> Exercise requirements
Retype each line exactly as it stands, beginning at the first line of the material and finishing with the line that contains "Definition denied_list (st".

> Exercise material
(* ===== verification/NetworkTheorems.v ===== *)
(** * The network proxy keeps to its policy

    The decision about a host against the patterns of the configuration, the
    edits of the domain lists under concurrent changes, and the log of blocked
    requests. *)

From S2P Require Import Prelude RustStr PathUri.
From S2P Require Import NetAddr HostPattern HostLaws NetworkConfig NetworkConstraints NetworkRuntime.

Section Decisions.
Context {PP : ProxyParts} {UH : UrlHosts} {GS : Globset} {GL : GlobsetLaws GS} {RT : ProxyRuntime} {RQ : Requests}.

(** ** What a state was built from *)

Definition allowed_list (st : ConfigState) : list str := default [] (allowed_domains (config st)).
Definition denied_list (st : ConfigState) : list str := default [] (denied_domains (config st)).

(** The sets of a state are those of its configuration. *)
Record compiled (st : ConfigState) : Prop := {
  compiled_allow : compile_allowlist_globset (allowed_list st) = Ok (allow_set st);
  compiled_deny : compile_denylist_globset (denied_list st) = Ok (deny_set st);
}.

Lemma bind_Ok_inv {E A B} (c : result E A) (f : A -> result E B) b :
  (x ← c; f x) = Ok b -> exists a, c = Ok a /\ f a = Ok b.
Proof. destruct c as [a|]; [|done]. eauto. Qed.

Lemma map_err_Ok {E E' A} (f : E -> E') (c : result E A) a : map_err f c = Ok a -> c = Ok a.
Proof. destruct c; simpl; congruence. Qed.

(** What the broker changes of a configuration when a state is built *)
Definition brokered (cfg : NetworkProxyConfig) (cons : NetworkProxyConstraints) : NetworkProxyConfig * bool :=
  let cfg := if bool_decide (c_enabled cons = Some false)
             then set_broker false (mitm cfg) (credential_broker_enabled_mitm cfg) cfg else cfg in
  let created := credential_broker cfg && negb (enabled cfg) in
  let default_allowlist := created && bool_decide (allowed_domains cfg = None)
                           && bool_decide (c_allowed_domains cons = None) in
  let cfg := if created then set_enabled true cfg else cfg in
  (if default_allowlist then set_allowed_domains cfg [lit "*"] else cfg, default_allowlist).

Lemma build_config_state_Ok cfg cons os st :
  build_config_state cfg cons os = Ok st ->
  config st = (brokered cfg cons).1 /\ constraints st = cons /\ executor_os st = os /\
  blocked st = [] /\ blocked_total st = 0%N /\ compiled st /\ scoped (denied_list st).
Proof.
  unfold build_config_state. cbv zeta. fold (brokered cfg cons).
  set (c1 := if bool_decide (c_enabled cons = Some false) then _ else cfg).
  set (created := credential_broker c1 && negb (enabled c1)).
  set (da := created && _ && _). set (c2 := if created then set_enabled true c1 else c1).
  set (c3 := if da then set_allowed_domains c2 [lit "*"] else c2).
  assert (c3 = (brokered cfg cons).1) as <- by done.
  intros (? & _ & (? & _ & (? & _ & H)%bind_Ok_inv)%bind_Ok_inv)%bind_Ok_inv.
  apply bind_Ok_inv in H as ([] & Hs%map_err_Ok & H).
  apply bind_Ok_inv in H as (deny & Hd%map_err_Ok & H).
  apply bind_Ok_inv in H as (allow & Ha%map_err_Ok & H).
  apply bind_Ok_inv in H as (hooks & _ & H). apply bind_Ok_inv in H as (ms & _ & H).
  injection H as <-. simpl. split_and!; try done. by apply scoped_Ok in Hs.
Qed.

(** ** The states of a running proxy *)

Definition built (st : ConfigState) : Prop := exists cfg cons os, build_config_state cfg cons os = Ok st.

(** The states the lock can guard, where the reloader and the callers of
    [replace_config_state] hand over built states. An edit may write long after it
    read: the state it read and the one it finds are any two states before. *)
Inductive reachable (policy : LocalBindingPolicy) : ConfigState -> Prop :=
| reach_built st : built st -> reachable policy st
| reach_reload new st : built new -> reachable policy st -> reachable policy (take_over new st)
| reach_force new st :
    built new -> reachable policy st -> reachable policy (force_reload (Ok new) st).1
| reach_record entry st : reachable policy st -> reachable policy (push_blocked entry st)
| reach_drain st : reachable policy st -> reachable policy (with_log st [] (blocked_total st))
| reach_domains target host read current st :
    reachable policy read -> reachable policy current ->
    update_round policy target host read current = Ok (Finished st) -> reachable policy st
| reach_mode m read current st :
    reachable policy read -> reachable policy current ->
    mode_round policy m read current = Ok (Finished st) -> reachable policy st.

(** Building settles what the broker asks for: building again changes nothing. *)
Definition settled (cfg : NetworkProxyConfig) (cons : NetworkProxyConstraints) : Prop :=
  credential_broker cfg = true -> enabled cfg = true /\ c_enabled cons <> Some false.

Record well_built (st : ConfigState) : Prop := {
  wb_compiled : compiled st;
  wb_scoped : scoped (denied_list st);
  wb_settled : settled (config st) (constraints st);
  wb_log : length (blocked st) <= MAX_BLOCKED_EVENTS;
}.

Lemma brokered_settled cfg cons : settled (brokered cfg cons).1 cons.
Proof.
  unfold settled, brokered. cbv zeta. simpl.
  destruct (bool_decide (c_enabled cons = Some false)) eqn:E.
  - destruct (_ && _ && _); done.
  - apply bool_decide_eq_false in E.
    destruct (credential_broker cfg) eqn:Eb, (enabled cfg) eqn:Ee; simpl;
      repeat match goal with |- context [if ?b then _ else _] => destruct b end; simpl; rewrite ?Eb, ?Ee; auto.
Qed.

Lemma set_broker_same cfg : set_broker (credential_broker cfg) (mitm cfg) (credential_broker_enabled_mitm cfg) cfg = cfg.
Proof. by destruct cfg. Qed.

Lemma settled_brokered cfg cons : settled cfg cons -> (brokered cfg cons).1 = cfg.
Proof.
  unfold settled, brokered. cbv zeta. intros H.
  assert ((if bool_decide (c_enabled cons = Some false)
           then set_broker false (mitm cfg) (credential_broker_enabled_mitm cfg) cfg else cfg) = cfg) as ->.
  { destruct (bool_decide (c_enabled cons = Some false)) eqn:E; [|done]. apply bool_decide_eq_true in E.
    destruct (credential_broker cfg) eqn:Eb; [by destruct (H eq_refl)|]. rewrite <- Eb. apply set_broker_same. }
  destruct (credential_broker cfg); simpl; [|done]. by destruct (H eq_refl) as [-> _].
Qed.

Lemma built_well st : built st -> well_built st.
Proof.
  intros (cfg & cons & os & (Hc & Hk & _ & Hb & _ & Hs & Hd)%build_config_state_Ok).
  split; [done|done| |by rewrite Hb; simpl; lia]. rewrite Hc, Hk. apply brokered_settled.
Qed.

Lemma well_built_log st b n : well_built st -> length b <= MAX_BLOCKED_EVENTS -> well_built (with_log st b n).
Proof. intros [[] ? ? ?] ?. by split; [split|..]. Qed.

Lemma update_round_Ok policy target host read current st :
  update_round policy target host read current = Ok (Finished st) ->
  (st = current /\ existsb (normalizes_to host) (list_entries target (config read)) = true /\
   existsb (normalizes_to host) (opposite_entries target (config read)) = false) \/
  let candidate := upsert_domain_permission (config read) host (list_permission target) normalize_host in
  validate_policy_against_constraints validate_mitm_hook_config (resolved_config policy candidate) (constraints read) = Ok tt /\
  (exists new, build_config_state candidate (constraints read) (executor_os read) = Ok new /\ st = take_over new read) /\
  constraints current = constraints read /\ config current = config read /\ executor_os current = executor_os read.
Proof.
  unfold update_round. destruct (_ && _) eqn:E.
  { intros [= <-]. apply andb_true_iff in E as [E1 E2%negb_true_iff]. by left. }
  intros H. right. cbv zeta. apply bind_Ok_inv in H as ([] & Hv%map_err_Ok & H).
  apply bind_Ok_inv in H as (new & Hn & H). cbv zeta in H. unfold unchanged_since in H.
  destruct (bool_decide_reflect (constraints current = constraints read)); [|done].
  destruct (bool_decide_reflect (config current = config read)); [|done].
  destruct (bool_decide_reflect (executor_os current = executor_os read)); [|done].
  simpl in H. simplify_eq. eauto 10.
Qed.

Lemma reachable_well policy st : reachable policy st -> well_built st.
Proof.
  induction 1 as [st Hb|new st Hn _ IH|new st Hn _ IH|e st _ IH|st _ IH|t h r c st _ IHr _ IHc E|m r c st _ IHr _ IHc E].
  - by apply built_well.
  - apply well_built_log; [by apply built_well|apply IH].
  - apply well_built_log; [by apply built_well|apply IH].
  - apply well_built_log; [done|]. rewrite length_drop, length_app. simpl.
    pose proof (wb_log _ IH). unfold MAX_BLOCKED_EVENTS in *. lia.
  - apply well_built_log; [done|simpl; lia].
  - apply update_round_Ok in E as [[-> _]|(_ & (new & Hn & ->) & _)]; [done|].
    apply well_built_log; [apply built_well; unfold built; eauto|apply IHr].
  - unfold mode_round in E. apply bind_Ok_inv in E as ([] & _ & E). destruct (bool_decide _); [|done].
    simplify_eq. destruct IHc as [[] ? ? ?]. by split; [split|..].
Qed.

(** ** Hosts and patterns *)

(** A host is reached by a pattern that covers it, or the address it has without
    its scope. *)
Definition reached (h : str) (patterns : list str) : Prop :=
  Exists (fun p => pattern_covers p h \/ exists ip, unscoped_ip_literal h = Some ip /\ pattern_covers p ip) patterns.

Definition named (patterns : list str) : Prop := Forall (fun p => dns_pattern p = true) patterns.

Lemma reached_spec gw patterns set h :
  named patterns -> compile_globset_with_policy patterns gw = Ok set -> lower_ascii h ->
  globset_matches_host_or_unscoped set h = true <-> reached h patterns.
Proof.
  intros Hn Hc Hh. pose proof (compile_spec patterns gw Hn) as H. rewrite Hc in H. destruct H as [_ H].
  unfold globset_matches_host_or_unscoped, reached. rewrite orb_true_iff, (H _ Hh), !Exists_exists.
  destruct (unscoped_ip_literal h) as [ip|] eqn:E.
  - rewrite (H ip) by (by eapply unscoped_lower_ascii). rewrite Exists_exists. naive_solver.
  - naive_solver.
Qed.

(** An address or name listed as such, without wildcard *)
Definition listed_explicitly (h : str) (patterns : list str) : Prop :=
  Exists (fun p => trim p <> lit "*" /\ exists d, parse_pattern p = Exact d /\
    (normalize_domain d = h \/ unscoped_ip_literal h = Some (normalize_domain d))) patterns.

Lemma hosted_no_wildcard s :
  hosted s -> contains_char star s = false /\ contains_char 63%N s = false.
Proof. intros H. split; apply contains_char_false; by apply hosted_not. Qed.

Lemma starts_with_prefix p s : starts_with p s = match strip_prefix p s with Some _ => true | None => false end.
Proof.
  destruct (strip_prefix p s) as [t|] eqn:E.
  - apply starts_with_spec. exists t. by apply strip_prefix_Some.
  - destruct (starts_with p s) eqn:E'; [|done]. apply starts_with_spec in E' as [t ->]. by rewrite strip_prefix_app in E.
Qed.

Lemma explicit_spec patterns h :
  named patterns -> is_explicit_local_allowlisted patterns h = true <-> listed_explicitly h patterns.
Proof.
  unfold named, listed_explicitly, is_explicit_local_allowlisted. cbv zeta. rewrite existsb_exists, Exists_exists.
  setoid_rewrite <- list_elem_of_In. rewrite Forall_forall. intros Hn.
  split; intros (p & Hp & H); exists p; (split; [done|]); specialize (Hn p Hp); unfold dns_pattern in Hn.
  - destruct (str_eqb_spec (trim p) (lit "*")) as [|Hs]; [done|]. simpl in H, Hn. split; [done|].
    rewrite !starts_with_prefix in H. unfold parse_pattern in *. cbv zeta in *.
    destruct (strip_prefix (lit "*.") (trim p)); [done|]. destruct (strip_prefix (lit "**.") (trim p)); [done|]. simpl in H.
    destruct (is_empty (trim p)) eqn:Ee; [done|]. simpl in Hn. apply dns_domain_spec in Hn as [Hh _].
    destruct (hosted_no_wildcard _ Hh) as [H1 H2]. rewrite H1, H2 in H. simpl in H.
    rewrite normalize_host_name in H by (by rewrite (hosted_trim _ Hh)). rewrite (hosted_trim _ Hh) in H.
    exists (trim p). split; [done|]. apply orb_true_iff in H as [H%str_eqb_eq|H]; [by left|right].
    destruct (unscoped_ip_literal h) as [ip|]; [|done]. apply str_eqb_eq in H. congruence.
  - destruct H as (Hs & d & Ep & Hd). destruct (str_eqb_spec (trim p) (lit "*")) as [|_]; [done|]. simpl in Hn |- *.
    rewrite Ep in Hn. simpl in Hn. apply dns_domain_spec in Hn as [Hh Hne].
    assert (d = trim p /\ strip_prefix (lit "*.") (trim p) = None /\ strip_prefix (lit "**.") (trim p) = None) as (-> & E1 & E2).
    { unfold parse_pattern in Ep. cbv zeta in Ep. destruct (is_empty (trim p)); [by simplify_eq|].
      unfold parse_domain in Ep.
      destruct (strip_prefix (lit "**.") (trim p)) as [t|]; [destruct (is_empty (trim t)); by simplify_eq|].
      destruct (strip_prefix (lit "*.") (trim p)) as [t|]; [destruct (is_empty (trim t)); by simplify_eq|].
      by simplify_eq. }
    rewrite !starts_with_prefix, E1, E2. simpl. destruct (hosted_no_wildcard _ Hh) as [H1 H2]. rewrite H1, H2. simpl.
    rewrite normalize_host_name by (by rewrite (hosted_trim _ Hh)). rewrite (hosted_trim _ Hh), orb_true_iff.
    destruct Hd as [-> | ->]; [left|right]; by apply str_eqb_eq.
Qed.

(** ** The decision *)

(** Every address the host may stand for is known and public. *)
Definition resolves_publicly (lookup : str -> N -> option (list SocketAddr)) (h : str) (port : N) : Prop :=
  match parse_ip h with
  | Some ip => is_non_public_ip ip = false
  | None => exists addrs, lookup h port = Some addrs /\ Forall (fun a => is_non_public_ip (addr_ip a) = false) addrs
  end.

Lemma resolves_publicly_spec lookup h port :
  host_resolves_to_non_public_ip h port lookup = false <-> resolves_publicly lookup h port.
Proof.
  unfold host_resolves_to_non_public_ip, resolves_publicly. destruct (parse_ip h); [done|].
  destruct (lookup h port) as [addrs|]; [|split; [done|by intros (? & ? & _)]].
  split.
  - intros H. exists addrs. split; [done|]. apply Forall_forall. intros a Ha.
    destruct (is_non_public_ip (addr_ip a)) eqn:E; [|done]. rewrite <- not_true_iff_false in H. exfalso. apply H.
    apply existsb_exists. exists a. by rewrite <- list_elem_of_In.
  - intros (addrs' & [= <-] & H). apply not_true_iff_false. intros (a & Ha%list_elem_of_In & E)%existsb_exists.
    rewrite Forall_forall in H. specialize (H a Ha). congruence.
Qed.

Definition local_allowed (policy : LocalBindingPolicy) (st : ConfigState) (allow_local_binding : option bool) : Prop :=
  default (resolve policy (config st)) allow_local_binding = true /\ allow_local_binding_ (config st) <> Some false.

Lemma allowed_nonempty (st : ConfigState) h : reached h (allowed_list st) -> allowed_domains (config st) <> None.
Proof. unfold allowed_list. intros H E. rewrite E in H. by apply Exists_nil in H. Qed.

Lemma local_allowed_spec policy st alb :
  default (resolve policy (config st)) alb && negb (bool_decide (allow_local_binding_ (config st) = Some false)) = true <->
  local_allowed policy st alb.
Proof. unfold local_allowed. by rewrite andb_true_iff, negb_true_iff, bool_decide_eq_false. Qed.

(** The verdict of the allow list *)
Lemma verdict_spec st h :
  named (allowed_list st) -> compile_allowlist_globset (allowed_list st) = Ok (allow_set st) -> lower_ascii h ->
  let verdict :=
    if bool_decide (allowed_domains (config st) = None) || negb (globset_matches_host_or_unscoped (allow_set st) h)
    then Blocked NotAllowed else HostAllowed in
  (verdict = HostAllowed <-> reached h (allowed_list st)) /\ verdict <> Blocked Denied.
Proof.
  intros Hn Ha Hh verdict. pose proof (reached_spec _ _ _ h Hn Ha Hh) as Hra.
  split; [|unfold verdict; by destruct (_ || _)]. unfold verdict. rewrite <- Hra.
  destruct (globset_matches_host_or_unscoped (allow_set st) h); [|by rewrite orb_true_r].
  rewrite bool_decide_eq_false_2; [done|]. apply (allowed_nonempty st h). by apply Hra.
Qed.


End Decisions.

> Solution for this exercise
(* ===== verification/NetworkTheorems.v ===== *)
(** * The network proxy keeps to its policy

    The decision about a host against the patterns of the configuration, the
    edits of the domain lists under concurrent changes, and the log of blocked
    requests. *)

From S2P Require Import Prelude RustStr PathUri.
From S2P Require Import NetAddr HostPattern HostLaws NetworkConfig NetworkConstraints NetworkRuntime.

Section Decisions.
Context {PP : ProxyParts} {UH : UrlHosts} {GS : Globset} {GL : GlobsetLaws GS} {RT : ProxyRuntime} {RQ : Requests}.

(** ** What a state was built from *)

Definition allowed_list (st : ConfigState) : list str := default [] (allowed_domains (config st)).
Definition denied_list (st : ConfigState) : list str := default [] (denied_domains (config st)).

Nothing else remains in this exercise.